%%

(** * gget: a git-dumper sandbox driver (main.go)

    A shallow embedding of [main.go] and a verification of its container
    lifecycle: image build, per-target create/start/logs/remove, log
    classification, fan-out over a list of targets and signal cleanup.

    Go strings are byte strings: they are modelled by [string] (a list of
    [ascii] bytes).  Calls that leave the process (the Docker engine, the file
    system, the terminal, the Go runtime's goroutines and wait group) are the
    nodes of a program tree [Prog]; a scheduler interleaves the goroutines. *)

From Stdlib Require Import String Ascii List ZArith Bool Arith Lia.
Import ListNotations.
Open Scope string_scope.
Open Scope list_scope.
Open Scope nat_scope.

(* ================================================================= *)
(** ** Part 1: the pieces of Go's [strings], [regexp] and [net/url] that
       [main.go] calls *)

(** [strings.Contains(s, substr)]. *)
Fixpoint strings_Contains (s substr : string) : bool :=
  String.prefix substr s ||
  match s with
  | EmptyString => false
  | String _ s' => strings_Contains s' substr
  end.

(** [strings.Replace(s, old, new, n)] for a non-empty [old]: the occurrences
    of [old] are found from the left and do not overlap; [budget] is the
    number of replacements still allowed ([None] when [n < 0]); [skip] counts
    the bytes of the occurrence being replaced that are still to be dropped.
    With an empty [old], Go inserts [new] around every rune; [main.go] never
    does that, and the model leaves [s] as it is. *)
Fixpoint replace_from (old new : string) (budget : option nat) (skip : nat)
    (s : string) : string :=
  match s with
  | EmptyString => EmptyString
  | String c s' =>
      match skip with
      | S k => replace_from old new budget k s'
      | O =>
          let allowed := match budget with Some O => false | _ => true end in
          if allowed && String.prefix old s then
            String.append new
              (replace_from old new (option_map Nat.pred budget)
                 (String.length old - 1) s')
          else String c (replace_from old new budget 0 s')
      end
  end.

Definition strings_Replace (s old new : string) (n : Z) : string :=
  match old with
  | EmptyString => s
  | _ => replace_from old new (if (n <? 0)%Z then None else Some (Z.to_nat n)) 0 s
  end.

(** [strings.ReplaceAll(s, old, new) = strings.Replace(s, old, new, -1)]. *)
Definition strings_ReplaceAll (s old new : string) : string :=
  strings_Replace s old new (-1).

(** [strings.HasPrefix], [strings.HasSuffix], [strings.LastIndexByte]. *)
Definition strings_HasPrefix (s p : string) : bool := String.prefix p s.

Definition strings_HasSuffix (s p : string) : bool :=
  (String.length p <=? String.length s) &&
  String.eqb (substring (String.length s - String.length p) (String.length p) s) p.

Fixpoint strings_LastIndexByte (s : string) (c : ascii) : option nat :=
  match s with
  | EmptyString => None
  | String d s' =>
      match strings_LastIndexByte s' c with
      | Some i => Some (S i)
      | None => if Ascii.eqb d c then Some 0 else None
      end
  end.

(** The bytes of a string, for [forallb] and the like. *)
Definition bytes_of (s : string) : list ascii := list_ascii_of_string s.

Definition in_range (lo hi c : ascii) : bool :=
  (nat_of_ascii lo <=? nat_of_ascii c) && (nat_of_ascii c <=? nat_of_ascii hi).

Definition is_digit (c : ascii) : bool := in_range "0" "9" c.
Definition is_lower (c : ascii) : bool := in_range "a" "z" c.
Definition is_upper (c : ascii) : bool := in_range "A" "Z" c.
Definition is_alnum (c : ascii) : bool := is_lower c || is_upper c || is_digit c.

Definition one_of (set : string) (c : ascii) : bool :=
  existsb (Ascii.eqb c) (bytes_of set).

(** *** [net/url]: the parsed URL and its method [Hostname] *)

(** The fields of [url.URL] that the program reads. *)
Record URL : Type := mkURL {
  Scheme : string;
  Host : string;      (* host or host:port *)
  Path : string
}.

(** [validOptionalPort] of net/url: empty, or a colon and digits. *)
Definition validOptionalPort (port : string) : bool :=
  match port with
  | EmptyString => true
  | String c rest => Ascii.eqb c ":" && forallb is_digit (bytes_of rest)
  end.

(** [splitHostPort] of net/url: a valid [:port] suffix is cut off, then the
    square brackets of an IPv6 literal are removed. *)
Definition splitHostPort (hostPort : string) : string * string :=
  let n := String.length hostPort in
  let '(host, port) :=
    match strings_LastIndexByte hostPort ":" with
    | Some colon =>
        if validOptionalPort (substring colon (n - colon) hostPort)
        then (substring 0 colon hostPort,
              substring (colon + 1) (n - (colon + 1)) hostPort)
        else (hostPort, EmptyString)
    | None => (hostPort, EmptyString)
    end in
  if strings_HasPrefix host "[" && strings_HasSuffix host "]"
  then (substring 1 (String.length host - 2) host, port)
  else (host, port).

Definition Hostname (u : URL) : string := fst (splitHostPort (Host u)).

(** *** [regexp]: the constructs of [URLRegex] and leftmost-first matching *)

(** Only what the pattern of [URLRegex] is built from: literal bytes, byte
    classes, concatenation, a greedy [?], a greedy counted repetition of a
    class ([{lo,hi}], and [*] as [{0,}]), and the ASCII word boundary. *)
Inductive Regex : Type :=
| REps
| RChar (c : ascii)
| RSet (f : ascii -> bool)
| RCat (r1 r2 : Regex)
| ROpt (r : Regex)
| RRepSet (f : ascii -> bool) (lo : nat) (hi : option nat)
| RWordBoundary.

(** [\w] of RE2: [0-9A-Za-z_]; the text before the first and after the last
    byte counts as a non-word byte. *)
Definition is_word (c : option ascii) : bool :=
  match c with
  | Some c => is_alnum c || Ascii.eqb c "_"
  | None => false
  end.

Definition first_byte (s : string) : option ascii :=
  match s with
  | EmptyString => None
  | String c _ => Some c
  end.

(** A backtracking matcher in continuation-passing style: [k prev rest] tries
    the rest of the pattern on [rest], the byte before [rest] being [prev];
    the result is the text left after the whole match.  Greedy operators try
    the longer alternative first, which is the order Go's [regexp] promises
    (the match a backtracking search would find first). *)
Fixpoint rx_rep (f : ascii -> bool) (lo : nat) (hi : option nat)
    (k : option ascii -> string -> option string)
    (n : nat) (prev : option ascii) (s : string) : option string :=
  let stop := if lo <=? n then k prev s else None in
  match s with
  | EmptyString => stop
  | String c s' =>
      let room := match hi with Some h => n <? h | None => true end in
      if room && f c then
        match rx_rep f lo hi k (S n) (Some c) s' with
        | Some rest => Some rest
        | None => stop
        end
      else stop
  end.

Fixpoint rx_match (r : Regex) (prev : option ascii) (s : string)
    (k : option ascii -> string -> option string) : option string :=
  match r with
  | REps => k prev s
  | RChar c =>
      match s with
      | String d s' => if Ascii.eqb c d then k (Some d) s' else None
      | EmptyString => None
      end
  | RSet f =>
      match s with
      | String d s' => if f d then k (Some d) s' else None
      | EmptyString => None
      end
  | RCat r1 r2 => rx_match r1 prev s (fun prev' s' => rx_match r2 prev' s' k)
  | ROpt r1 =>
      match rx_match r1 prev s k with
      | Some rest => Some rest
      | None => k prev s
      end
  | RRepSet f lo hi => rx_rep f lo hi k 0 prev s
  | RWordBoundary =>
      if xorb (is_word prev) (is_word (first_byte s)) then k prev s else None
  end.
(** X24: after reading any text, [get_entities_by_level] returns the
    entities whose number has that many components; it returns nothing
    below level 1 and nothing above the recorded depth, and every
    Domain is among the entities of level 1. *)
Theorem X24_entities_by_level `{UD : UnicodeData}
        (content : pystr) (self : HolyTreeParser) (lvl : Z)
        (e : HolyTreeEntity) :
  (In e (get_entities_by_level (fst (parse_holy_tree (Some content) self)) lvl)
   <-> exists num,
         In (num, e) (entities (fst (parse_holy_tree (Some content) self)))
         /\ Z.of_nat (length (split 46 num)) = lvl)
  /\ ((lvl < 1
       \/ tree_depth (stats (fst (parse_holy_tree (Some content) self))) < lvl)%Z
      -> get_entities_by_level (fst (parse_holy_tree (Some content) self)) lvl
         = [])
  /\ (type e = domain ->
      (exists num,
         In (num, e) (entities (fst (parse_holy_tree (Some content) self)))) ->
      In e (get_entities_by_level (fst (parse_holy_tree (Some content) self)) 1)).
Proof.
  unfold get_entities_by_level.
  assert (Hmem : forall l x,
             In x (List.filter (fun e => (level e =? l)%Z)
                     (map snd (entities (fst (parse_holy_tree (Some content)
                                                               self)))))
             <-> exists num,
                   In (num, x) (entities (fst (parse_holy_tree (Some content)
                                                                self)))
                   /\ Z.of_nat (length (split 46 num)) = l).
  { intros l x. rewrite filter_In, in_map_iff. split.
    - intros [([num x'] & Hx & Hin) Hl]. cbn [snd] in Hx. subst x'.
      exists num. split; [exact Hin|].
      rewrite <- (proj2 (parsed_keys_numeric _ _ _ _ Hin)). lia.
    - intros (num & Hin & Hl). split; [exists (num, x); auto|].
      rewrite (proj2 (parsed_keys_numeric _ _ _ _ Hin)). lia. }
  split; [apply Hmem|]. split.
  - intros Hout.
    destruct (List.filter _ _) as [|x xs] eqn:Hf; [reflexivity|exfalso].
    assert (Hx : In x (x :: xs)) by now left.
    rewrite <- Hf in Hx. apply Hmem in Hx. destruct Hx as (num & Hin & Hl).
    pose proof (split_length_pos 46 num) as Hpos.
    pose proof (level_le_depth _ _ _ Hin) as Hdepth.
    rewrite (proj2 (parsed_keys_numeric _ _ _ _ Hin)) in Hdepth.
    cbn [parse_holy_tree fst stats _update_statistics tree_depth] in Hout.
    cbn [parse_holy_tree fst entities] in Hdepth. lia.
  - intros Hd [num Hin]. apply Hmem. exists num. split; [exact Hin|].
    rewrite <- (proj2 (parsed_keys_numeric _ _ _ _ Hin)).
    cbn [parse_holy_tree fst entities] in Hin.
    revert Hd. revert num e Hin.
    apply (parse_lines_invariant
             (fun _ e => type e = domain -> level e = 1%Z)).
    + intros line n cp e He.
      destruct (parse_line_fields _ _ _ _ He) as (_ & _ & _ & _ & Hdom & _).
      exact Hdom.
    + intros ? ? [].
Qed.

%%

▶ _Aim of the exercise_:
Give back exactly the lines above starting at the line where "hi k 0 prev s" appears and ending at the line where "self))) < lvl)%Z" appears, both included, with no other lines.

▶ _Written response_:
  | RRepSet f lo hi => rx_rep f lo hi k 0 prev s
  | RWordBoundary =>
      if xorb (is_word prev) (is_word (first_byte s)) then k prev s else None
  end.
(** X24: after reading any text, [get_entities_by_level] returns the
    entities whose number has that many components; it returns nothing
    below level 1 and nothing above the recorded depth, and every
    Domain is among the entities of level 1. *)
Theorem X24_entities_by_level `{UD : UnicodeData}
        (content : pystr) (self : HolyTreeParser) (lvl : Z)
        (e : HolyTreeEntity) :
  (In e (get_entities_by_level (fst (parse_holy_tree (Some content) self)) lvl)
   <-> exists num,
         In (num, e) (entities (fst (parse_holy_tree (Some content) self)))
         /\ Z.of_nat (length (split 46 num)) = lvl)
  /\ ((lvl < 1
       \/ tree_depth (stats (fst (parse_holy_tree (Some content) self))) < lvl)%Z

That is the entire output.